START THE RECORDS

Lemma core_wildcard_spec rule : core_wildcard rule = true <-> rule_core_wildcard rule.
Proof. unfold core_wildcard, rule_core_wildcard. by contains. Qed.
Lemma rbac_wildcard_spec rule : rbac_wildcard rule = true <-> rule_rbac_wildcard rule.
Proof. unfold rbac_wildcard, rule_rbac_wildcard. contains. naive_solver. Qed.
Lemma secret_access_spec rule : secret_access rule = true <-> rule_names ["secrets"; "*"] rule.
Proof. unfold secret_access, rule_names. contains. set_solver. Qed.
Lemma node_access_spec rule : node_access rule = true <-> rule_names ["nodes"; "*"] rule.
Proof. unfold node_access, rule_names. contains. set_solver. Qed.
Lemma pod_exec_spec rule : pod_exec rule = true <-> rule_names ["pods/exec"; "pods/attach"] rule.
Proof. unfold pod_exec, rule_names. contains. set_solver. Qed.

Lemma findings_table role t :
  reports (ValidateClusterRole role) t <-> role_reports (cr_Rules role) t.
Proof.
  unfold ValidateClusterRole, checkOverlyBroadPermissions, checkDangerousPermissions.
  destruct (broad_loop_spec 0 (cr_Rules role) false false (rules_loop 0 (cr_Rules role) empty_rbac_result))
    as (r1 & -> & Ht1 & _).
  match goal with |- context [dangerous_loop 0 _ false false false ?x] =>
    destruct (dangerous_loop_spec 0 (cr_Rules role) false false false x) as (r2 & -> & Ht2 & _) end.
  change (reports (set_rr_Valid ?b ?x) t) with (reports x t). cbn [orb].
  autorewrite with rbac. rewrite Ht2. autorewrite with rbac. rewrite Ht1, rules_loop_reports.
  rewrite ?orb_false_l, !andb_true_iff, (existsb_rules _ _ _ core_wildcard_spec), (existsb_rules _ _ _ rbac_wildcard_spec),
    (existsb_rules _ _ _ secret_access_spec), (existsb_rules _ _ _ node_access_spec),
    (existsb_rules _ _ _ pod_exec_spec).
  cbn [sf_Type]. unfold role_reports, reports at 1. cbn. rewrite elem_of_nil. tauto.
Qed.

(** C23: the findings on a cluster role are exactly those its rules call for:
    each type is reported if and only if the condition in the table
    [role_reports] holds of the rules. *)
Theorem rbac_findings_exact role t :
  reports (ValidateClusterRole role) t <-> role_reports (cr_Rules role) t.
Proof. apply findings_table. Qed.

END THE RECORDS

All the lines above should be written out once more, exactly.

Lemma core_wildcard_spec rule : core_wildcard rule = true <-> rule_core_wildcard rule.
Proof. unfold core_wildcard, rule_core_wildcard. by contains. Qed.
Lemma rbac_wildcard_spec rule : rbac_wildcard rule = true <-> rule_rbac_wildcard rule.
Proof. unfold rbac_wildcard, rule_rbac_wildcard. contains. naive_solver. Qed.
Lemma secret_access_spec rule : secret_access rule = true <-> rule_names ["secrets"; "*"] rule.
Proof. unfold secret_access, rule_names. contains. set_solver. Qed.
Lemma node_access_spec rule : node_access rule = true <-> rule_names ["nodes"; "*"] rule.
Proof. unfold node_access, rule_names. contains. set_solver. Qed.
Lemma pod_exec_spec rule : pod_exec rule = true <-> rule_names ["pods/exec"; "pods/attach"] rule.
Proof. unfold pod_exec, rule_names. contains. set_solver. Qed.

Lemma findings_table role t :
  reports (ValidateClusterRole role) t <-> role_reports (cr_Rules role) t.
Proof.
  unfold ValidateClusterRole, checkOverlyBroadPermissions, checkDangerousPermissions.
  destruct (broad_loop_spec 0 (cr_Rules role) false false (rules_loop 0 (cr_Rules role) empty_rbac_result))
    as (r1 & -> & Ht1 & _).
  match goal with |- context [dangerous_loop 0 _ false false false ?x] =>
    destruct (dangerous_loop_spec 0 (cr_Rules role) false false false x) as (r2 & -> & Ht2 & _) end.
  change (reports (set_rr_Valid ?b ?x) t) with (reports x t). cbn [orb].
  autorewrite with rbac. rewrite Ht2. autorewrite with rbac. rewrite Ht1, rules_loop_reports.
  rewrite ?orb_false_l, !andb_true_iff, (existsb_rules _ _ _ core_wildcard_spec), (existsb_rules _ _ _ rbac_wildcard_spec),
    (existsb_rules _ _ _ secret_access_spec), (existsb_rules _ _ _ node_access_spec),
    (existsb_rules _ _ _ pod_exec_spec).
  cbn [sf_Type]. unfold role_reports, reports at 1. cbn. rewrite elem_of_nil. tauto.
Qed.

(** C23: the findings on a cluster role are exactly those its rules call for:
    each type is reported if and only if the condition in the table
    [role_reports] holds of the rules. *)
Theorem rbac_findings_exact role t :
  reports (ValidateClusterRole role) t <-> role_reports (cr_Rules role) t.
Proof. apply findings_table. Qed.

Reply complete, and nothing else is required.